Конечно, худое дело: всю жизнь работать в запас, в запас, в запас. Но это — жребий разорённой России. Если бы сегодня на родине возживала бы истина о прошлом из тла, и на ней оттачивались бы умы, вырастали бы сильные характеры и целые шеренги делателей, — пришлись бы кстати и книги мои. А тут: старая эмиграция почти вдокон умерла, её внуки врастают в западную жизнь, мои книги им как иностранные, и сами они уже не сила и не нация; а новая Третья эмиграция, читающая главным образом по-русски, хотя и разбирает бойко мои книги в бесплатной нью-йоркской лавочке, но им не внемлет, за ними не идёт. (Нашлась и такая группка аферистов: получали мои портативные «малышки» якобы для бескорыстной отправки в СССР — а сами, через книжную базу в Израиле, пустили их там в продажу.) А современная западная публика — та и вовсе, кажется, отвыкла думать над книгами, разве что над журнальными статьями, и сами западные писатели, в большинстве своём, не претендуют на силу убеждения. Нынешняя западная литература — щекотание нервов или интеллигентному или массовому читателю, она снизилась до забавы и парадокса, утеряла уровень воспитания умов и характеров.
Итак — в запас, в запас…
И первые шаги запаса — собрание сочинений, в их окончательном виде. Такие смятенные и переколышливые были годы в Советском Союзе — ни один текст никогда до конца не отделан, не доработан, а то ещё и сознательно искажён, подчиняясь тактике укрыва до времени. Если не довершить, дочистить, докончить теперь — то когда же? Не простое писательское желание видеть поскорее эту череду томов — но внутренняя боль, что всё не прибрано, и не на месте, и можно не успеть при жизни.

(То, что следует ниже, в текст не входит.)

(** The token is one of a Workspace that is live here: some endpoint of that name, active or
    running its hook, was just seen not lost. *)
Definition live_claim (token claim : string) (tr : list (event cans)) : Prop :=
  verify_facade_token (cp_key parts) token = Some claim
  /\ exists e es, In e es /\ we_name e = claim /\ (In (Ev KActives es) tr \/ In (Ev KHooks es) tr)
                  /\ In (Ev (KLost (we_instance_id e)) false) tr.
Lemma owned_now_run claim tr :
  runs (_owned_now claim) tr (Ok true) ->
  exists e es, In e es /\ we_name e = claim /\ (In (Ev KActives es) tr \/ In (Ev KHooks es) tr)
               /\ In (Ev (KLost (we_instance_id e)) false) tr.
Proof.
  intros H. unfold _owned_now in H. unbind H tr1 actives Ha. uncall Ha a. unbind H tr2 hooks Hh. uncall Hh h.
  apply owned_among_run in H as (e & Hin & <- & Hl). apply in_app_or in Hin as [Hin|Hin].
  - exists e, actives. split; [done|]. split; [done|]. split; [by left; left|]. by right; right.
  - exists e, hooks. split; [done|]. split; [done|]. split; [by right; right; left|]. by right; right.
Qed.
Lemma authenticate_run token claim tr :
  runs (authenticate parts token) tr (Ok claim) -> live_claim token claim tr.
Proof.
  intros H. unfold authenticate in H. destruct (verify_facade_token _ _) as [c|] eqn:Ev; [|by destruct H].
  unbind H tr1 owned Ho. destruct owned; [|by destruct H]. unret H. split; [done|].
  unfold _owned_live in Ho. unbind Ho tr2 now Hn. destruct now.
  - unret Ho. by apply owned_now_run.
  - unbind Ho tr3 u Hu. destruct (owned_now_run _ _ Ho) as (e & es & ? & ? & H & ?).
    exists e, es. split; [done|]. split; [done|]. split; [destruct H; [left|right]|]; by repeat (apply in_or_app; right).
Qed.
Lemma live_claim_more token claim tr tr' : live_claim token claim tr -> live_claim token claim (tr ++ tr').
Proof.
  intros (Hv & e & es & ? & ? & H & ?). split; [done|]. exists e, es. split; [done|]. split; [done|].
  split; [destruct H; [left|right]|]; by apply in_or_app; left.
Qed.

(** The invocation runs in this very pod: prepared on it here, or recovered from it, with
    time left; and its session. *)
Definition runs_here (id : string) (e : WorkspaceEndpoint) (session : string) (tr : list (event cans)) : Prop :=
  exists now, In (Ev KClock now) tr
  /\ ((exists pe r, In (Ev (KPrepared id) (Some (pe, Some r))) tr /\ sr_invocation_id r = id
         /\ rq_workspace_ref r = wr_workspace_ref (we_ref e) /\ we_ref pe = we_ref e /\ we_name pe = we_name e
         /\ we_instance_id pe = we_instance_id e /\ now < sr_deadline_at r /\ session = rq_session_ref r)
      \/ (exists v, In (Ev (KPrepared id) None) tr /\ In (Ev (KRecovered id) (Some v)) tr
           /\ rv_invocation_id v = id /\ rv_workspace_ref v = wr_workspace_ref (we_ref e)
           /\ rv_instance_id v = we_instance_id e /\ now < rv_deadline_at v /\ session = rv_session_ref v)).
Lemma in_time_run b d tr : runs (in_time b d) tr (Ok tt) -> b = true /\ exists now, tr = [Ev KClock now] /\ now < d.
Proof.
  unfold in_time. destruct b; cbn [negb]; intros H; [|by destruct H]. unbind H tr1 now Hn. uncall Hn n.
  destruct (d <=? now) eqn:E; [by destruct H|]. unret H. split; [done|]. exists now. split; [done|lia].
Qed.
Lemma run_session_run id e session tr : runs (run_session id e) tr (Ok session) -> runs_here id e session tr.
Proof.
  intros H. unfold run_session in H. unbind H tr1 prepared Hp. uncall Hp p. destruct prepared as [[pe [r|]]|]; [|by destruct H|].
  - unbind H tr2 u Hi. destruct u. apply in_time_run in Hi as [Hm (now & -> & Hd)]. unret H.
    unfold prepared_matches in Hm. rewrite !andb_true_iff, !String.eqb_eq, bool_decide_eq_true in Hm.
    exists now. split; [by right; left|]. left. exists pe, r. split; [by left|]. naive_solver.
  - unbind H tr2 recovered Hr. uncall Hr rv. destruct recovered as [v|]; [|by destruct H].
    unbind H tr3 u Hi. destruct u. apply in_time_run in Hi as [Hm (now & -> & Hd)]. unret H.
    unfold recovered_matches in Hm. rewrite !andb_true_iff, !String.eqb_eq in Hm.
    exists now. split; [by right; right; left|]. right. exists v. split; [by left|]. split; [by right; left|]. naive_solver.
Qed.
Lemma runs_here_more id e session tr tr1 tr2 : runs_here id e session tr -> runs_here id e session (tr1 ++ tr ++ tr2).
Proof.
  assert (Hin : forall ev : event cans, In ev tr -> In ev (tr1 ++ tr ++ tr2))
    by (intros; apply in_or_app; right; by apply in_or_app; left).
  intros (now & Hn & H). exists now. split; [by apply Hin|].
  destruct H as [(pe & r & Hp & H)|(v & Hp & Hr & H)]; [left; exists pe, r; split; [by apply Hin|done]|right].
  exists v. split; [by apply Hin|]. split; [by apply Hin|done].
Qed.

(** C30. A facade call gets artifact operations only for a run of its own Workspace: the token
    verifies and names a Workspace that is live here, the invocation is one prepared here on
    that very pod or recovered from it, its deadline is not over by the clock just read, and
    what it may write is owned by that Workspace and produced by the session of that run. *)
Theorem artifacts_of_own_runs token id g tr :
  runs (artifact_operations parts token id) tr (Ok g) ->
  live_claim token (ag_workspace_name g) tr /\ ag_invocation_id g = id
  /\ exists e actives, In (Ev KActives actives) tr /\ In e actives /\ we_name e = ag_workspace_name g
     /\ runs_here id e (ag_session_ref g) tr
     /\ sr_workspace_ref (ag_owner g) = wr_workspace_ref (we_ref e) /\ sr_domain (ag_owner g) = DOMAIN_WORKSPACE.
Proof.
  intros H. unfold artifact_operations in H. unbind H tr1 claim Hc. unbind H tr2 actives Ha. uncall Ha a.
  destruct (List.find _ actives) as [e|] eqn:Ef; [|by destruct H]. apply find_some in Ef as [Hin Hn%String.eqb_eq].
  unbind H tr3 session Hs. unbind H tr4 owner Ho. unret H. cbn.
  destruct Ho as [-> Ho]. destruct (new_StateRef _ _ _ _ _) as [owner'|] eqn:En; [|done]. injection Ho as <-.
  split; [by apply live_claim_more, authenticate_run|]. split; [done|]. exists e, actives.
  split; [apply in_or_app; right; by left|]. split; [done|]. split; [done|]. split.
  - pose proof (runs_here_more id e session _ (tr1 ++ [Ev KActives actives]) [] (run_session_run _ _ _ _ Hs)) as Hr.
    rewrite app_nil_r, <- app_assoc in Hr. cbn. by rewrite app_nil_r.
  - by apply new_StateRef_fields in En as [-> ->].
Qed.

(** ** Reconnecting *)

(** The runs admission was asked to take over, and what it answered. *)
Fixpoint asked (tr : list (event cans)) : list (RunStatus * string * result cexn unit) :=
  match tr with
  | [] => []
  | Ev (KRecover r i) a :: tr => (r, i, a) :: asked tr
  | _ :: tr => asked tr
  end.
(** The runs it took over, each for an instance. *)
Definition recovered (tr : list (event cans)) : list (RunStatus * string) :=
  map fst (filter (fun q => is_ok (snd q) = true) (asked tr)).
Definition has_ended (r : RunStatus) : Prop := In (rs_state r) [Completed; Failed; Wire.Cancelled; Skipped].
#[export] Instance has_ended_dec r : Decision (has_ended r).
Proof. unfold has_ended. destruct (rs_state r); cbn; solve [left; tauto|right; intuition discriminate]. Defined.
Definition unfinished (records : list RunStatus) : list RunStatus := filter (fun r => ~ has_ended r) records.
Lemma asked_app tr tr' : asked (tr ++ tr') = asked tr ++ asked tr'.
Proof. induction tr as [|[[] a] tr IH]; cbn; rewrite ?IH; done. Qed.
Lemma terminal_ended r : terminal (rs_state r) = true <-> has_ended r.
Proof. unfold has_ended, terminal. destruct (rs_state r); cbn; intuition discriminate. Qed.

Lemma inventory_ok_spec e seen records : inventory_ok e seen records = true ->
  (forall r, In r records -> rs_workspace_ref r = wr_workspace_ref (we_ref e) /\ in_strs (rs_invocation_id r) seen = false)
  /\ NoDup (map rs_invocation_id records).
Proof.
  revert seen. induction records as [|r records IH]; intros seen H; cbn in *; [split; [done|constructor]|].
  rewrite !andb_true_iff, negb_true_iff, String.eqb_eq in H. destruct H as [[Hw Hs] H].
  apply IH in H as [Hall Hd]. split.
  - intros r' [<-|Hin]; [done|]. destruct (Hall r' Hin) as [? Hs']. split; [done|].
    cbn in Hs'. by apply orb_false_iff in Hs' as [_ ?].
  - constructor; [|done]. intros (r' & Hi & Hin)%list_elem_of_fmap. apply list_elem_of_In in Hin.
    destruct (Hall r' Hin) as [_ Hs']. cbn in Hs'. by rewrite Hi, String.eqb_refl in Hs'.
Qed.
(** Every run before the one that is refused is taken over, and a refusal ends it all. *)
Definition takes_over (i : string) (runs : list RunStatus) (q : list (RunStatus * string * result cexn unit)) (r : result cexn unit) : Prop :=
  (r = Ok tt /\ q = map (fun s => (s, i, Ok tt)) runs)
  \/ exists before s after y, runs = before ++ s :: after /\ r <> Ok tt
       /\ q = map (fun s => (s, i, Ok tt)) before ++ [(s, i, Err y)].
Lemma recover_all_run e records tr r : runs (recover_all e records) tr r ->
  takes_over (we_instance_id e) (unfinished records) (asked tr) r.
Proof.
  revert tr. unfold unfinished. induction records as [|s records IH]; intros tr H; cbn [recover_all] in H.
  { destruct H as [-> ->]. by left. }
  destruct (terminal (rs_state s)) eqn:Et.
  - rewrite filter_cons_False by (intros []; by apply terminal_ended). by apply IH.
  - destruct H as (got & tr' & -> & H). rewrite filter_cons_True by (rewrite <- terminal_ended; congruence).
    destruct got as [[]|y]; cbn [asked].
    + destruct (IH _ H) as [[-> ->]|(before & s' & after & y & -> & Hr & ->)]; [by left|].
      right. by exists (s :: before), s', after, y.
    + destruct H as [-> ->]. right. by exists [], s, (filter (fun r => ~ has_ended r) records), y.
Qed.
Lemma takes_over_recovered i l tr r : takes_over i l (asked tr) r ->
  exists k, recovered tr = map (fun s => (s, i)) (take k l) /\ (r = Ok tt -> recovered tr = map (fun s => (s, i)) l).
Proof.
  assert (forall l', map fst (filter (fun q : RunStatus * string * result cexn unit => is_ok (snd q) = true) (map (fun s => (s, i, Ok tt)) l'))
                     = map (fun s => (s, i)) l') as Hall.
  { induction l' as [|s l' IH]; [done|]. cbn [map]. rewrite filter_cons_True by done. cbn. by rewrite IH. }
  unfold recovered. intros [[-> ->]|(before & s & after & y & -> & Hr & ->)].
  - exists (length l). by rewrite firstn_all, Hall.
  - exists (length before). rewrite filter_app, map_app, Hall, filter_cons_False by done. cbn. by rewrite app_nil_r, take_app_length.
Qed.

(** A program that recovers nothing. *)
Definition quiet {A} (p : cprog A) : Prop := forall tr r, runs p tr r -> asked tr = [].
Lemma quiet_bind {A B} (p : cprog A) (f : A -> cprog B) : quiet p -> (forall a, quiet (f a)) -> quiet (p ≫= f).
Proof.
  intros Hp Hf tr r [(tr1 & a & tr2 & -> & H1 & H2)|(y & H & _)]%runs_bind; [|by eapply Hp].
  by rewrite asked_app, (Hp _ _ H1), (Hf _ _ _ H2).
Qed.
Lemma quiet_done {A} (r : result cexn A) : quiet (Done r).
Proof. by intros tr r' [-> _]. Qed.
Lemma quiet_call c : (forall s i, c <> KRecover s i) -> quiet (call c).
Proof. intros Hc tr r (a & tr' & -> & [-> _]). destruct c; try done. by destruct (Hc s instance_id). Qed.
Ltac quiet_step := first
  [ apply quiet_done | lazymatch goal with |- quiet (call ?c) => refine (quiet_call c _); done end | apply quiet_bind; [|intros ?] | case_match ].
Ltac quiets := repeat quiet_step.

Context (model_dump : PublicConfig -> list (string * json)) (stall_set : bool) (per_million : json -> json) (tools_spec : string).
Abbreviation configure := (configure_workspace parts public model_dump stall_set per_million tools_spec).
Lemma quiet_mini e method path payload timeout : quiet (_mini_json e method path payload timeout).
Proof. unfold _mini_json, report_moved. quiets. Qed.
Lemma quiet_configure e : quiet (configure e).
Proof. unfold configure_workspace. repeat first [apply quiet_mini | quiet_step]. Qed.

(** The pod answered the configuration of this very version, on its own instance. *)
Definition configured (e : WorkspaceEndpoint) (tr : list (event cans)) : Prop :=
  exists a, In (Ev (KMini e "POST" "/configure"
                      (Some (configure_payload parts public model_dump stall_set per_million tools_spec e)) 10000000) (Ok a)) tr
  /\ mr_instance a = Some (we_instance_id e) /\ mr_status a = 200
  /\ exists body, mr_body a = Some body /\ json_eqb body (JObj [("configVersion", JStr (pc_config_version public))]) = true.
Lemma mini_run e method path payload timeout tr status body :
  runs (_mini_json e method path payload timeout) tr (Ok (status, body)) ->
  exists a, tr = [Ev (KMini e method path payload timeout) (Ok a)] /\ mr_instance a = Some (we_instance_id e)
            /\ mr_status a = status /\ mr_body a = Some body.
Proof.
  intros H. unfold _mini_json in H. unbind H tr1 r Hr. uncall Hr r'. destruct r as [a|y]; [|by destruct H].
  unfold instance_is in H. case_bool_decide as Ei; cbn [negb] in H.
  - destruct (mr_body a) as [b|] eqn:Eb; [|by destruct H]. destruct H as [-> H]. injection H as -> ->. by exists a.
  - unbind H tr2 u Hu. by destruct H.
Qed.
Lemma configure_run e tr : runs (configure e) tr (Ok tt) -> configured e tr.
Proof.
  intros H. unfold configure_workspace in H. unbind H tr1 sb Hs. destruct sb as [status body].
  apply mini_run in Hs as (a & -> & Hi & Hst & Hb). destruct (_ || _) eqn:E; [by destruct H|].
  apply orb_false_iff in E as [E1%negb_false_iff%Z.eqb_eq E2%negb_false_iff].
  exists a. split; [by left|]. split; [done|]. split; [congruence|]. by exists body.
Qed.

Современная техника, электронная печатная машина, дала возможность Але вести ежедневный набор и в нашей глухомани, никуда не выходя, и тут же всё поправляя. (Не мог я без «ё»! С трудом заказали несуществующие в IBM головки с «ё» для главного шрифта и петита. А — для остальных шрифтов? Ловчайшая пальцами тёща моя взялась выставлять все недостающие точки над «ё» и все ударения, ведь их тоже нет в шрифтах. Выручила.)
Хотя наша первая печатная машина способна была «запомнить» только три набранные страницы, вынуждая сразу привести их в окончательный вид, не выключив машины, — Аля уже к концу 80-го года сумела набрать, выверить тексты, и мы доредактировали первые восемь томов моего Собрания. Ещё она собрала кропотливые библиографические справки к каждому произведению, обзор всех первопечатаний. Все эти годы Аля работала с удивительной уплотнённостью, умелым совмещением работ, — когда жалко потерять даже час-два из пружинно сжатого дня. Вела напряжённо разрывную жизнь: ещё же все внешние сношения, ответы на звонки, управление Фондом, конспирация с его московскими сотрудниками, — ещё особый поток. При крайних авралах работала с семи утра до часу ночи, спала по пять часов в сутки, доконечно изматывалась.
Весной 81-го приобрели мы подобную же печатную машину IBM, но уже с памятью на магнитных картах, что позволяло работать сразу над целыми главами, — теперь-то дело покатилось бодрей! (А как болезненны срывы, когда машина портится, мастер не едет, или, приехав, не справляется починить, надо детали заказывать, — досаднейшая остановка работы, всего разгона и графика!)